* [Work required]:
Lines to return, exactly: from the line with "[(1 # 2); (1 # 2)]%Q))." to the line with "(** X4. [alter]" in the entries below, both included.

* [Exercise data]:
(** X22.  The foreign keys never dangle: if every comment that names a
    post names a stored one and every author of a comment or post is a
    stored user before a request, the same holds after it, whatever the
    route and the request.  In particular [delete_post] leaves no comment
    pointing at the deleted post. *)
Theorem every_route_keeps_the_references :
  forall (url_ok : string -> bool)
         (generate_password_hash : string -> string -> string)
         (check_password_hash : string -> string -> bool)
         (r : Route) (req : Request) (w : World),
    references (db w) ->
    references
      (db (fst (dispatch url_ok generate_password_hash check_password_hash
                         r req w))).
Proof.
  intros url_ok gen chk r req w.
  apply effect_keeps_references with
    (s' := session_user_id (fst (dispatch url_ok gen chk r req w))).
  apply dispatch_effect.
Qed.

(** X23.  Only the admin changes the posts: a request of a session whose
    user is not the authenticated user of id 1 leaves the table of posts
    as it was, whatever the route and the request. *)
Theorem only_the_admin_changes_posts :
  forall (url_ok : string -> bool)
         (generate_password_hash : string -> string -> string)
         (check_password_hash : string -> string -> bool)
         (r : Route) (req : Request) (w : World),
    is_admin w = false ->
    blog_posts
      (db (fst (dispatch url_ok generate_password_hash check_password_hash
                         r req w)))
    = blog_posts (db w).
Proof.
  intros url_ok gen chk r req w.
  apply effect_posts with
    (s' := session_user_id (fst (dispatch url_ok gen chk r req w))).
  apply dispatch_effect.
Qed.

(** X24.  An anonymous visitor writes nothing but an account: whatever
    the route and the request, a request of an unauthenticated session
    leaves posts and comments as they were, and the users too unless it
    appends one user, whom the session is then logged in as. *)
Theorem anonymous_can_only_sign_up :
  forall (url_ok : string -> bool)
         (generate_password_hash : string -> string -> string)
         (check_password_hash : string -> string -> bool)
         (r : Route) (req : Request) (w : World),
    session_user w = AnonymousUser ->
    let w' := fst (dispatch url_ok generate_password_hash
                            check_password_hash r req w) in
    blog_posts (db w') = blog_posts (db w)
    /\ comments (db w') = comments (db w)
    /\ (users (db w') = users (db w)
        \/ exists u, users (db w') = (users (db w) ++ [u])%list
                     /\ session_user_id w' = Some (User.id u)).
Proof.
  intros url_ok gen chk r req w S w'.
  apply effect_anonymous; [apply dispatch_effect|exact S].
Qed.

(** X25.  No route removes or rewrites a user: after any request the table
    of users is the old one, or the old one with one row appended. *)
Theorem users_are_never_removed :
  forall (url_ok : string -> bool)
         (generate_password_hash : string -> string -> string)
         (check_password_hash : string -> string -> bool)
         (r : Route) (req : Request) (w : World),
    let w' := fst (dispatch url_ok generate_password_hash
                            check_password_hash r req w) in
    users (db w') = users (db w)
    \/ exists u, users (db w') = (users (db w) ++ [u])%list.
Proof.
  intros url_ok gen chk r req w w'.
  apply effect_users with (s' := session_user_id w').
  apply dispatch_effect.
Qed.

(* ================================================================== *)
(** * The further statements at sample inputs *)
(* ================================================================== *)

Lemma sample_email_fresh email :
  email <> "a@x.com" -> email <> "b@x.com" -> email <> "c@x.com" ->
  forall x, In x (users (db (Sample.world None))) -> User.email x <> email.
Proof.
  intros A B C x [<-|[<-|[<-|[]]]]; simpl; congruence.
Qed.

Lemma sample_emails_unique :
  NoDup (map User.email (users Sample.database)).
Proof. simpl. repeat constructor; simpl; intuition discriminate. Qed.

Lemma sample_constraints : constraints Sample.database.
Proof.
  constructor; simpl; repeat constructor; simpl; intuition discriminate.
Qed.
...
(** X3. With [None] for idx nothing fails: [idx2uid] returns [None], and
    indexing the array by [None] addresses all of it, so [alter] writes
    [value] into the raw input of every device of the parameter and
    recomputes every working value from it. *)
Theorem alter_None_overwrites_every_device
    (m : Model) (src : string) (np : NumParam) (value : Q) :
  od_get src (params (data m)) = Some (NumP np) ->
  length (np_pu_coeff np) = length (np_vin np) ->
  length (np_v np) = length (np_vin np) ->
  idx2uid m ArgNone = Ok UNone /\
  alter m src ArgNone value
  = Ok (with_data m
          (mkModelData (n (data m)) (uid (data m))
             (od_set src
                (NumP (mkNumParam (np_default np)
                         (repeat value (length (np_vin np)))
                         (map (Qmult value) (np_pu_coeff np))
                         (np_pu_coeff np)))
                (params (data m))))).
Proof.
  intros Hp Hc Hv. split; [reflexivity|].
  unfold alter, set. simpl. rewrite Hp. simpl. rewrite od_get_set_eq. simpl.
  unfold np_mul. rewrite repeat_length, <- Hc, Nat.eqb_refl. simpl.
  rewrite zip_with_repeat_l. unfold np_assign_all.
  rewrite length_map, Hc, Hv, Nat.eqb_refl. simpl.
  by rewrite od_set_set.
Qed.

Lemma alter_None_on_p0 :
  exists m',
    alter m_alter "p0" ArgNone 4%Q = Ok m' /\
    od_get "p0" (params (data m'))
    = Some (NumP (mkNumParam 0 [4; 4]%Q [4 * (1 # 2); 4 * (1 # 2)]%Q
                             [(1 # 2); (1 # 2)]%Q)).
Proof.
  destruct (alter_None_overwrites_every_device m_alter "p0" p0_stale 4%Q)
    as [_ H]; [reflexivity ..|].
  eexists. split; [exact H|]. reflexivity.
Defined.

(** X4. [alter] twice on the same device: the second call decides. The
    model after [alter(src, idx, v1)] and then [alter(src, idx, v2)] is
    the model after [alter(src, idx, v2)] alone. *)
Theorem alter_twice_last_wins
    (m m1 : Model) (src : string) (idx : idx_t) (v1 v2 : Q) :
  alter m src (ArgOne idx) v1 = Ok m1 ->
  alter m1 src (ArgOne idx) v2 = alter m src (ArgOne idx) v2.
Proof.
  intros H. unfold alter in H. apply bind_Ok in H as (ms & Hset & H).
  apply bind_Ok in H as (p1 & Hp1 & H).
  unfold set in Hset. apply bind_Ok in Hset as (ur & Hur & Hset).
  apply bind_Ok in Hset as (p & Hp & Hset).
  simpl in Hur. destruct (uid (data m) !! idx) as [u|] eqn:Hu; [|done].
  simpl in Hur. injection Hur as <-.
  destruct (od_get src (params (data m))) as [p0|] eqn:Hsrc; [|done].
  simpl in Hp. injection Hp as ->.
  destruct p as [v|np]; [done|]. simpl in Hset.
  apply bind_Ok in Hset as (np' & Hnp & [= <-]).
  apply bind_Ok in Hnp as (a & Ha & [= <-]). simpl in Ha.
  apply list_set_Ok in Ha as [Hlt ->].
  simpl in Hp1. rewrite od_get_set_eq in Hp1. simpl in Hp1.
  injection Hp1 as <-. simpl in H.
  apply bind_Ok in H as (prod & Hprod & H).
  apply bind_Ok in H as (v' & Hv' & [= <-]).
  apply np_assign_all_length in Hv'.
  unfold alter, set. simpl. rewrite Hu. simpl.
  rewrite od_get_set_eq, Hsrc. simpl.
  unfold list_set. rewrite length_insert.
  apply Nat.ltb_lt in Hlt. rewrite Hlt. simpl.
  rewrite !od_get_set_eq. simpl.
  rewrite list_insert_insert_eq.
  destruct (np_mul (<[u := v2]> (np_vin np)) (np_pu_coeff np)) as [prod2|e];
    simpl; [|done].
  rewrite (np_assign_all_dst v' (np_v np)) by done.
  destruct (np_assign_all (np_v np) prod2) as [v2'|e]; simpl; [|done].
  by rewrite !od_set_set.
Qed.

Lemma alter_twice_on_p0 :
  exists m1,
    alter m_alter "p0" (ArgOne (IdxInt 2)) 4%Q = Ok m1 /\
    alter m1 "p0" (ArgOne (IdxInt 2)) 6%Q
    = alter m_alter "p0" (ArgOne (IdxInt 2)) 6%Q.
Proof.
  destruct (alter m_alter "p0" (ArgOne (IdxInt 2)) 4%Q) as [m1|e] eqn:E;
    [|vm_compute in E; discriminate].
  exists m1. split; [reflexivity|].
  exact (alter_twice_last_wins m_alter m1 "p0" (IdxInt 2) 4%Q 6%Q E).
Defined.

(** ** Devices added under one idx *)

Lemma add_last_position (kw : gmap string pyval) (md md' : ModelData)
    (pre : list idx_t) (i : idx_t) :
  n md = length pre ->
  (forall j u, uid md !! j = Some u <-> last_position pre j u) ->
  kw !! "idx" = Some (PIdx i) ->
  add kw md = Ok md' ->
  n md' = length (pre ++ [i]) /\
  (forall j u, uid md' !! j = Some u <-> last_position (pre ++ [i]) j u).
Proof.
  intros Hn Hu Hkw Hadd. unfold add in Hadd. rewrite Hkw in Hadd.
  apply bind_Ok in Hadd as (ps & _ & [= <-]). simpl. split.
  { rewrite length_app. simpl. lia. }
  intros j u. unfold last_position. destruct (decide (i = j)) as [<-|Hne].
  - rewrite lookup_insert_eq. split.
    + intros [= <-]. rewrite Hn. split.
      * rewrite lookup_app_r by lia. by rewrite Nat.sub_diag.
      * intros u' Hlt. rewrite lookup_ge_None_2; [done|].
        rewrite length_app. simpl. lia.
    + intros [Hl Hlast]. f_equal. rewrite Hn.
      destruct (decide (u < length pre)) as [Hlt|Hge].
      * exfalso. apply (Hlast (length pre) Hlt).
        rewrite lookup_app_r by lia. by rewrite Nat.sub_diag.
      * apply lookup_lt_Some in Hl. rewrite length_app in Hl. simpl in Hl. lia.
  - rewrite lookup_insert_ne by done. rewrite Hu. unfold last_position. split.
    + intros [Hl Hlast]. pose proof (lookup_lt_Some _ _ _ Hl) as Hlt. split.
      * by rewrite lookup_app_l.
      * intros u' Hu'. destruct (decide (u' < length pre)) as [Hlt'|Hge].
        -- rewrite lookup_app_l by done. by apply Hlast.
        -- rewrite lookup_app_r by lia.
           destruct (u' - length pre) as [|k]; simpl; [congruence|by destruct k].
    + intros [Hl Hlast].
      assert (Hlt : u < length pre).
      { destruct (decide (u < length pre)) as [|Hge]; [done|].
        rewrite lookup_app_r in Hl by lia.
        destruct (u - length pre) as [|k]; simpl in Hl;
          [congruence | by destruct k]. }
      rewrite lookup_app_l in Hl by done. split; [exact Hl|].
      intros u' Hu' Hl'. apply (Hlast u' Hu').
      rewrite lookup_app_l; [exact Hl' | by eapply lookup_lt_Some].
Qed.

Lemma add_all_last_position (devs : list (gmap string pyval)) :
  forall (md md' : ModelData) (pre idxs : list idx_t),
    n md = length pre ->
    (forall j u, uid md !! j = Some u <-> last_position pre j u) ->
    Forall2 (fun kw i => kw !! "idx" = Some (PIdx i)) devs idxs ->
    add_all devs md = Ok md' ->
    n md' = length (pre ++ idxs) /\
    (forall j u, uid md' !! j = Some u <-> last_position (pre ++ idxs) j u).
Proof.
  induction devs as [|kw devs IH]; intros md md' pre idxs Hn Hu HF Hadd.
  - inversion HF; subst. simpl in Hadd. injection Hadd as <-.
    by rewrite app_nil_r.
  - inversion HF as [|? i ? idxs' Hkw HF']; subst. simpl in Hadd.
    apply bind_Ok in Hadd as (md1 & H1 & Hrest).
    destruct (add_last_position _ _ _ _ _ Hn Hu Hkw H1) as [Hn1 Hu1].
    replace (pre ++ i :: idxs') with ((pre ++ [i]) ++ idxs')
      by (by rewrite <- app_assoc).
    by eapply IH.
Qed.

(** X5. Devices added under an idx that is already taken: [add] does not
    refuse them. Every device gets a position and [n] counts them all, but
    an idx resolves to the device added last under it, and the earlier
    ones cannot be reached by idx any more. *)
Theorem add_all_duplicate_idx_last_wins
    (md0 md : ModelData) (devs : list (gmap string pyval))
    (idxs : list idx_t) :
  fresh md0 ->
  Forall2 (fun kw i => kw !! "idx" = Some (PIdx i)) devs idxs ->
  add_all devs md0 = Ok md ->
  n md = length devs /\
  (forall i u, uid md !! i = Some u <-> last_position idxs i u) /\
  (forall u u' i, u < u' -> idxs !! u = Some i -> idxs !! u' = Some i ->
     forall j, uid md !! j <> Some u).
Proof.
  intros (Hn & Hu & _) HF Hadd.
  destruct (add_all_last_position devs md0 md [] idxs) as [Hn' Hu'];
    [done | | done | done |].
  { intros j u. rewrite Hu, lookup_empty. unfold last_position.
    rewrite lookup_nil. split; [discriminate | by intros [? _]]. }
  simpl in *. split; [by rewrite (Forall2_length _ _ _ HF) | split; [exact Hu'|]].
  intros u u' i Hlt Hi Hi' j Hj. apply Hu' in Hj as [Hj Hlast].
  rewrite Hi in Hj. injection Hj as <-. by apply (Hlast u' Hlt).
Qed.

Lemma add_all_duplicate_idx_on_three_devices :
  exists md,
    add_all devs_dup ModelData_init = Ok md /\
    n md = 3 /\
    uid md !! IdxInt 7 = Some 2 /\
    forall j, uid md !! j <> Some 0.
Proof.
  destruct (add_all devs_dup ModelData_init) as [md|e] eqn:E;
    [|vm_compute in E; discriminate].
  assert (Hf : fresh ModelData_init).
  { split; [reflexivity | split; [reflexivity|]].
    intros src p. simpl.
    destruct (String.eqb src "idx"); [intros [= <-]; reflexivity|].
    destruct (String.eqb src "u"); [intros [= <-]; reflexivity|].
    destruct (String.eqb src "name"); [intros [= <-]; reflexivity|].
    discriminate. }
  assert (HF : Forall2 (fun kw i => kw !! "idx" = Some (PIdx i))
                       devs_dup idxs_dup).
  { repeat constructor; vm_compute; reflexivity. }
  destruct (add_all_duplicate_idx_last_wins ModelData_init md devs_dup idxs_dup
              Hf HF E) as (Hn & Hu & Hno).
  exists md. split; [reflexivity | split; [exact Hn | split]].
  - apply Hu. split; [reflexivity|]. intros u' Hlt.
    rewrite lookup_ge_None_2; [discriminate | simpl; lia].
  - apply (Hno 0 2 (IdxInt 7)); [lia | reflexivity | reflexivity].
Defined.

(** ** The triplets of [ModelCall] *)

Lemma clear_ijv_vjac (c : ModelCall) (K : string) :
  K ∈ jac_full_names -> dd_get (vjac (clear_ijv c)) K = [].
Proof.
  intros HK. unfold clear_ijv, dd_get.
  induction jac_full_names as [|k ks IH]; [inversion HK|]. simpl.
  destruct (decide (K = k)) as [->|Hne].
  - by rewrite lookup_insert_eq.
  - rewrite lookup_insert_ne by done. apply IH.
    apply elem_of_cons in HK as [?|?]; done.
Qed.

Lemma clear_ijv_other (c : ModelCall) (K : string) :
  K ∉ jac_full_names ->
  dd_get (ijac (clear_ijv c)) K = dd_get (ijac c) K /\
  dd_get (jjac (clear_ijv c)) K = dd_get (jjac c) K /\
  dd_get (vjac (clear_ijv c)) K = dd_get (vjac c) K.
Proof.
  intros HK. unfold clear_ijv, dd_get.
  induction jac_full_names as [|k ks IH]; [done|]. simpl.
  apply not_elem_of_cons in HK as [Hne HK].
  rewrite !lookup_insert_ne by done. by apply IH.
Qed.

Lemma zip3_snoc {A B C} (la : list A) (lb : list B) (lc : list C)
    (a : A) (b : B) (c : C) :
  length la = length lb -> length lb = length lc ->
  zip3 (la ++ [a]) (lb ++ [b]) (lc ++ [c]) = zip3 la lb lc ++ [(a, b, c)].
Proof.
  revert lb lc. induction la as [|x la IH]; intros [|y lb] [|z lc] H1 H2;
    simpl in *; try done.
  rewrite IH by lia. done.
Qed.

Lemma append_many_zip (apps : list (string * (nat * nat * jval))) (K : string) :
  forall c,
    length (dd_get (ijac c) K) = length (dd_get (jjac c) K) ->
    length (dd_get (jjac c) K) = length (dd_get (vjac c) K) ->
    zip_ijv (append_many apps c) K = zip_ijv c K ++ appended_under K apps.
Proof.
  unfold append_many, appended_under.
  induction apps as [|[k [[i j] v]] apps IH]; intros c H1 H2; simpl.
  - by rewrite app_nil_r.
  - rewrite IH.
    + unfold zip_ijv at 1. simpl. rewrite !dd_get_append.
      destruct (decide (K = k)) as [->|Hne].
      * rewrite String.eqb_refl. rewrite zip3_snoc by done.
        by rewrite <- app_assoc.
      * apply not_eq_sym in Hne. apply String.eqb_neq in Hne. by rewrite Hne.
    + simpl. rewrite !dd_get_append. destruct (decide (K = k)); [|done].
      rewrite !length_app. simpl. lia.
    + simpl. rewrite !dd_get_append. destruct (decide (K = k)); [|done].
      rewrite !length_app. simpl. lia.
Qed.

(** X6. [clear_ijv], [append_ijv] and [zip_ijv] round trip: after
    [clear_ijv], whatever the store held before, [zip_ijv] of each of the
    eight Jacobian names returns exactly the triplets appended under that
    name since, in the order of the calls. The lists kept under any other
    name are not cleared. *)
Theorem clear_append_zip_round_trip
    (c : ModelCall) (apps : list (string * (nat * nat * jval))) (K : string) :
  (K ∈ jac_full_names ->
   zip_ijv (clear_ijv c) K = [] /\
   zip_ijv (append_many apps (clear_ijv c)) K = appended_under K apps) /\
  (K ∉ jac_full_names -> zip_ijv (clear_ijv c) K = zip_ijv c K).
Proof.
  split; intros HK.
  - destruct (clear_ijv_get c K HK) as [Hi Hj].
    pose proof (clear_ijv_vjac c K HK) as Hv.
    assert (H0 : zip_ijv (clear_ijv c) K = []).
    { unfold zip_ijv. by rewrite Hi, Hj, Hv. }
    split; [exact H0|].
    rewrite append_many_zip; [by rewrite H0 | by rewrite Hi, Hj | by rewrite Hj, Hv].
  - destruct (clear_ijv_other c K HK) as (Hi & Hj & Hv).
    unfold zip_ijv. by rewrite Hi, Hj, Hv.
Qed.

* [Solution to the problem]:
                             [(1 # 2); (1 # 2)]%Q)).
Proof.
  destruct (alter_None_overwrites_every_device m_alter "p0" p0_stale 4%Q)
    as [_ H]; [reflexivity ..|].
  eexists. split; [exact H|]. reflexivity.
Defined.

(** X4. [alter] twice on the same device: the second call decides. The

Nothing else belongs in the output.